No Museu de Arte Moderna, que havia recém-inaugurado uma exposição em celebração aos 35 anos da trajetória dos Irmãos Campana, processos e estratégias estão sendo revistos com a ajuda da tecnologia, que se tornou ferramenta vital para seguir em frente. “Estamos criando uma plataforma para que todos possamos trabalhar de casa. Temos de atuar mais firme ainda agora e ser criativos nas captações”, reforça o diretor Fabio Szwarcwald. “Estamos vivendo quase uma catarse coletiva”, completa.

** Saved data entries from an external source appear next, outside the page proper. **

(* ===== verification/SystemWitnesses.v ===== *)
(** * Witnesses of the system properties

    Each property of the queues, the log, the read model and the attempts,
    applied to the concrete session. *)

From S2P Require Import Prelude GoLib Fault Contracts Identity RunState.
From S2P Require Import ControlMemory Governance ControlRefinement AttemptRecords Postgres.
From S2P Require Import Leases LeaseSets LeaseSafety.
From S2P Require Import PgTables PgEvents PgLogic PgControl PgEffects PgSample PgRefinement PgStreams.
From S2P Require Import Queue Outbox ProjectionDeliveries RunProjection RunReplay StreamEffects PgSystem PgProperties.
From S2P Require Import WorkerResults Attempts AttemptEffects Authorizations AuthorizationEffects.
From S2P Require Import AttemptProperties SystemSample PgLiveness.

Module SessionFacts.
Import Sample Session.

Abbreviation sc := (store_scope store).

Lemma event_log_faithful_witness :
  ∃ r, in_scope run_scope sc (runs (canonical (tables u5)) !! rid) = Some r ∧
    run_history rid (run_events sc rid (events (stream (tables u5)))) (scanRun rid r) ∧
    length (run_events sc rid (events (stream (tables u5)))) = 1 ∧
    length (outbox (stream (tables u5))) = 2.
Proof.
  destruct (event_log_faithful s0 u5 sc rid s0_fresh at_u5) as [Hr _].
  assert (∃ r, in_scope run_scope sc (runs (canonical (tables u5)) !! rid) = Some r) as [r Heq]
    by (eexists; vm_compute; reflexivity).
  rewrite Heq in Hr. destruct Hr as [Hh _]. exists r.
  split; [exact Heq|]. split; [exact Hh|]. split; vm_compute; reflexivity.
Defined.

Lemma rebuild_projects_canonical_witness :
  ∃ s', RebuildRunProjection store "runs" u5 = (Ok tt, s') ∧
    canonical (tables s') = canonical (tables u5).
Proof.
  destruct (rebuild_projects_canonical s0 u5 store "runs" s0_fresh at_u5)
    as (s' & Hrun & _ & _ & _ & Hc & _);
    [vm_compute; reflexivity|discriminate|apply (bool_decide_eq_true_1 _); vm_compute; reflexivity|].
  exists s'. exact (conj Hrun Hc).
Defined.

Lemma queue_rows_follow_protocol_witness :
  ∃ d d', row sc OutboxQueue 1 (stream (tables u1)) = Some d ∧
    row sc OutboxQueue 1 (stream (tables u2)) = Some d' ∧ dl_state d = "pending" ∧
    row_step (Claimant "w1") (readings u1) (readings u2) d d'.
Proof.
  assert (∃ d, row sc OutboxQueue 1 (stream (tables u1)) = Some d ∧ dl_state d = "pending") as (d & Hd & Hp)
    by (eexists; split; vm_compute; reflexivity).
  assert (∃ d2, row sc OutboxQueue 1 (stream (tables u2)) = Some d2 ∧ dl_state d2 = "inflight") as (d2 & Hd2 & Hi)
    by (eexists; split; vm_compute; reflexivity).
  destruct (queue_rows_follow_protocol s0 u1 (ByStream store claim_outbox) u2 sc OutboxQueue 1 d s0_fresh at_u1)
    as (d' & Hd' & Hcase); [eexists; apply gone|exact Hd|].
  pose proof (eq_trans (eq_sym Hd2) Hd') as Heq. apply (inj Some) in Heq. subst d'.
  destruct Hcase as [Heq|[_ Hs]]; [exfalso; clear - Heq Hp Hi; subst d2; congruence|].
  exists d, d2. exact (conj Hd (conj Hd' (conj Hp Hs))).
Defined.

Lemma queue_rows_sound_witness :
  ∃ d, row sc (Ledger projector) 2 (stream (tables u5)) = Some d ∧ row_ok d.
Proof.
  assert (∃ d, row sc (Ledger projector) 2 (stream (tables u5)) = Some d) as [d Hd]
    by (eexists; vm_compute; reflexivity).
  destruct (queue_rows_sound s0 u5 sc (Ledger projector) 2 d s0_fresh at_u5 Hd) as [Hok _].
  exists d. exact (conj Hd Hok).
Defined.

Lemma settled_for_good_witness :
  row sc OutboxQueue 1 (stream (tables u5)) = row sc OutboxQueue 1 (stream (tables u3)).
Proof.
  assert (∃ d, row sc OutboxQueue 1 (stream (tables u3)) = Some d ∧ dl_state d = "published") as (d & Hd & Hp)
    by (eexists; split; vm_compute; reflexivity).
  rewrite Hd. apply (settled_for_good s0 u3 u5 sc OutboxQueue 1 d s0_fresh at_u3); [|exact Hd|by left].
  etrans; [apply (streamed anything claim_ledger u3 u4 I eq_refl)|].
  apply (streamed anything publish_ledger u4 u5 I eq_refl).
Defined.

(** Another worker asks while the first one's claim is live. *)
Definition intruder : stream_op := OpClaim OutboxQueue "w9" 10 Second.

Lemma live_claim_exclusive_witness :
  row sc OutboxQueue 2 (stream (tables (stream_go intruder u2))) = row sc OutboxQueue 2 (stream (tables u2)).
Proof.
  assert (∃ d until, row sc OutboxQueue 2 (stream (tables u2)) = Some d ∧ dl_state d = "inflight" ∧
    dl_locked_by d = Some "w1" ∧ dl_token d = 1%Z ∧ dl_locked_until d = Some until ∧
    (readings (stream_go intruder u2) <= 100)%nat ∧ (instant until = 1006000000)%Z)
    as (d & until & Hd & Hs & Hb & Hk & Hu & Hn & Hi)
    by (do 2 eexists; split_and!; try (vm_compute; reflexivity); vm_compute; lia).
  rewrite Hd. apply (live_claim_exclusive s0 u2 _ sc OutboxQueue 2 d "w1" 1 until s0_fresh at_u2 Hd Hs Hb Hk Hu).
  apply rtc_once. split.
  - exists (ByStream store intruder). split; [discriminate|]. eexists. apply gone.
  - intros i Hi'. rewrite Hi. cbn. unfold Millisecond, Microsecond. lia.
Defined.

Lemma stale_claims_rejected_witness :
  is_ok (stream_run store (OpComplete OutboxQueue 1 "w0" 1) b2).1 = false ∧
  tables (stream_go (OpComplete OutboxQueue 1 "w0" 1) b2) = tables b2.
Proof.
  assert (∃ d, row sc OutboxQueue 1 (stream (tables b2)) = Some d ∧ dl_token d = 2%Z) as (d & Hd & Hk)
    by (eexists; split; vm_compute; reflexivity).
  assert (rtc (system anything) s0 b2) as Hb2.
  { etrans; [exact at_u1|]. etrans; [apply (streamed anything brief_claim u1 b1 I eq_refl)|].
    apply (streamed anything brief_claim b1 b2 I eq_refl). }
  apply (stale_claims_rejected s0 b2 b2 store OutboxQueue 1 d "w0" 1 (OpComplete OutboxQueue 1 "w0" 1) _ _
    s0_fresh Hb2); [done|exact Hd|rewrite Hk; lia|constructor|apply gone].
Defined.

(** The dispatcher gives the first message up after one attempt. *)
Definition broken : Cause := mkCause "*errors.errorString" "unreachable".
Definition bury_first : stream_op := OpFail OutboxQueue 1 "w1" 1 (Some broken) (mkTime 5 0) 1.

Lemma failure_reschedules_or_buries_witness :
  ∃ d, row sc OutboxQueue 1 (stream (tables (stream_go bury_first u2))) = Some d ∧
    length (dead_letters (stream (tables (stream_go bury_first u2)))) = 1.
Proof.
  destruct (failure_reschedules_or_buries store OutboxQueue 1 "w1" 1 (Some broken) (mkTime 5 0) 1 u2
    (stream_go bury_first u2)) as (c & d & e & _ & _ & _ & Hd & _); [vm_compute; reflexivity|].
  eexists. split; [exact Hd|]. vm_compute. reflexivity.
Defined.

Lemma unstorable_error_never_settles_witness :
  let op := OpFail OutboxQueue 1 "w1" 1 (Some (mkCause "*errors.errorString" NUL)) (mkTime 5 0) 1 in
  is_ok (stream_run store op u2).1 = false ∧ tables (stream_go op u2) = tables u2.
Proof.
  intros op. apply (unstorable_error_never_settles store OutboxQueue 1 "w1" 1
    (mkCause "*errors.errorString" NUL) (mkTime 5 0) 1 u2); [vm_compute; reflexivity|apply gone].
Defined.

Lemma checkpoint_passes_published_only_witness :
  ∃ last', checkpoints (stream (tables u5)) !! (sc, projector) = Some last' ∧ (1 ≤ last')%Z.
Proof.
  assert (rtc (system (λ a, ¬ rebuilds sc projector a)) s0 u5) as H5.
  { apply session; [intros []|]. intros op Hop. cbn. intros [= Heq]. subst op. set_solver. }
  apply (checkpoint_passes_published_only s0 u5 u5 sc projector 1 s0_fresh H5); [done|].
  vm_compute. reflexivity.
Defined.

Lemma due_message_is_delivered_witness :
  ∃ messages s1 m, ClaimOutbox store "w1" 10 Second u1 = (Ok messages, s1) ∧ m ∈ messages ∧
    om_OutboxID m = 2%Z ∧ om_FencingToken m = 1%Z.
Proof.
  assert (∃ d, row sc OutboxQueue 2 (stream (tables u1)) = Some d ∧ dl_state d = "pending" ∧
    instant (dl_available d) = 2000000%Z ∧ dl_token d = 0%Z) as (d & Hd & Hp & Ha & Hk)
    by (eexists; split_and!; vm_compute; reflexivity).
  destruct (due_message_is_delivered s0 u1 store "w1" 10 Second 2 d s0_fresh at_u1 Hd Hp)
    as (ms & s1 & m & e & until & Hrun & Hin & Hid & Htok & _).
  - intros i Hi. rewrite Ha. assert (3 ≤ readings u1)%nat as Hr by (vm_compute; lia). cbn.
    unfold Millisecond, Microsecond. lia.
  - done.
  - intros i d'. unfold row. cbn [queue_of]. rewrite lookup_outbox. intros Hm.
    apply fmap_Some in Hm as (o & Ho & ->). apply message_Some in Ho as (Ho & _).
    assert (Forall (λ o, dl_token (ob_delivery o) = 0%Z ∧ dl_attempts (ob_delivery o) = 0%Z)
      (outbox (stream (tables u1)))) as Hall by (vm_compute; repeat constructor).
    rewrite Forall_forall in Hall. destruct (Hall o Ho) as [-> ->]. unfold int_max. lia.
  - vm_compute. reflexivity.
  - vm_compute. reflexivity.
  - unfold Hour, Second. unfold Millisecond, Microsecond. lia.
  - lia.
  - vm_compute. reflexivity.
  - exists ms, s1, m. rewrite Htok, Hk. exact (conj Hrun (conj Hin (conj Hid eq_refl))).
Defined.

(** ** Attempts *)

Abbreviation attempts_of s := (attempts (work (tables s))).

Lemma attempt_writes_fenced_witness :
  ∃ row et, attempts_of w2 !! aid = Some row ∧ attempt_write store proof_a (tables w1) aid row et ∧
    fenced (tables w1) (readings w1) (readings w2) main_key "sched-a" 1.
Proof.
  assert (attempts_of w1 !! aid = None) as Hnew by (vm_compute; reflexivity).
  assert (is_Some (attempts_of w2 !! aid)) as [row2 Hmade] by (eexists; vm_compute; reflexivity).
  destruct (attempt_writes_fenced (ByAttempt store (create "key-0101")) w1 w2 aid)
    as (st & op & proof & row & et & Ha & Hop & _ & Hf & Hrow & Hw & _).
  - eexists. apply attempted.
  - rewrite Hnew, Hmade. discriminate.
  - injection Ha as <- <-. injection Hop as <-. exists row, et. exact (conj Hrow (conj Hw Hf)).
Defined.

Lemma terminal_attempt_frozen_witness :
  ∃ row, attempts_of w4 !! aid = Some row ∧
    attempts_of (attempt_go (AttemptReconcile (md "key-0104") proof_b) w4) !! aid = Some row.
Proof.
  assert (∃ row, attempts_of w4 !! aid = Some row ∧ at_status row = "failed_retryable") as (row & Hrow & Hst)
    by (eexists; split; vm_compute; reflexivity).
  exists row. split; [exact Hrow|]. apply (terminal_attempt_frozen w4 _ aid row (attempted_step _ _) Hrow).
  rewrite Hst. clear. set_solver.
Defined.

Lemma stale_scheduler_fenced_witness :
  is_ok (attempt_run store (create "key-0105") w4).1 = false ∧
  tables (attempt_go (create "key-0105") w4) = tables w4.
Proof.
  assert (∃ lr, lease_rows (tables w3) !! main_key = Some lr ∧ row_token lr = 2%Z) as (lr & Hlr & Hk)
    by (eexists; split; vm_compute; reflexivity).
  apply (stale_scheduler_fenced w3 w4 store (create "key-0105") proof_a lr); [exact Hlr|rewrite Hk; cbn; lia| |done|].
  - apply attempted_step.
  - apply attempted.
Defined.

Lemma attempt_rows_sound_witness :
  ∃ row, attempts_of w4 !! aid = Some row ∧ attempt_phase row ∧
    ev_version <$> attempt_log aid (events (stream (tables w4))) = [1%Z; 2%Z].
Proof.
  pose proof (attempt_rows_sound s0 w4 aid s0_fresh at_w4) as Hs. cbn zeta in Hs.
  assert (∃ row, attempts_of w4 !! aid = Some row ∧ at_version row = 2%Z) as (row & Hrow & Hv)
    by (eexists; split; vm_compute; reflexivity).
  rewrite Hrow in Hs. destruct Hs as (Hp & _ & Hl & _). exists row. rewrite Hv in Hl.
  exact (conj Hrow (conj Hp Hl)).
Defined.

Lemma reconcile_complete_witness :
  ∃ row, attempts_of w3 !! aid = Some row ∧ at_status row = "queued" ∧
    ∃ now, attempts_of w4 !! aid = Some (reconciled_row now row).
Proof.
  assert (∃ row, attempts_of w3 !! aid = Some row ∧ at_status row = "queued") as (row & Hrow & Hst)
    by (eexists; split; vm_compute; reflexivity).
  destruct swept as [out Hrun].
  destruct (reconcile_complete store (md "key-0103") proof_b w3 out w4 Hrun) as [_ Hrows];
    [vm_compute; reflexivity|].
  exists row. split; [exact Hrow|]. split; [exact Hst|].
  destruct (Hrows aid row Hrow) as [Hsame|(now & Hnow & _)]; [|exists now; exact Hnow].
  assert (∃ row4, attempts_of w4 !! aid = Some row4 ∧ at_status row4 = "failed_retryable") as (row4 & H4 & Hst4)
    by (eexists; split; vm_compute; reflexivity).
  exfalso. rewrite Hsame in H4. injection H4 as <-. congruence.
Defined.

Lemma live_fence_protects_witness :
  ∃ row, attempts_of w2 !! aid = Some row ∧
    attempts_of (lease_go (acquire "sched-b") w2) !! aid = Some row.
Proof.
  assert (∃ row, attempts_of w2 !! aid = Some row ∧ own_attempt sc aid (tables w2) = Some row ∧
    at_worker row = "sched-a" ∧ at_token row = 1%Z ∧ attempt_lease sc.2 row = main_key)
    as (row & Hrow & Hown & Hw & Hk & Hl) by (eexists; split_and!; vm_compute; reflexivity).
  exists row. split; [exact Hrow|].
  destruct (live_fence_protects (ByLease (acquire "sched-b")) w2 (lease_go (acquire "sched-b") w2) sc aid row)
    as [Hkeep|(st & op & proof & Ha & _)]; [eexists; apply leased|exact Hown| |exact Hkeep|discriminate Ha].
  rewrite Hl, Hw, Hk. assert (∃ lr, lease_rows (tables w2) !! main_key = Some lr ∧ row_owner lr = "sched-a" ∧
    row_token lr = 1%Z) as (lr & Hlr & Ho & Ht) by (eexists; split_and!; vm_compute; reflexivity).
  exists lr. exact (conj Hlr (conj Ho Ht)).
Defined.
End SessionFacts.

E garante: não vão parar.

Fabio Swarczwald: funcionários do MAM estão trabalhando de casa (MAM Rio/Divulgação)

Com a reviravolta provocada pelo vírus, muitos artistas se veem forçados a garimpar alternativas de trabalho on-line – este, aliás, um nicho ainda fraco por aqui. A resposta mais imediata da classe, a exemplo do que aconteceu em outros países atingidos pela pandemia, veio mesmo através das redes sociais, tomadas por shows ao vivo e peças de teatro. Essas iniciativas podem vir a deixar uma cultura (com o perdão do trocadilho) diferente, de uso mais intenso e comercial o mundo virtual.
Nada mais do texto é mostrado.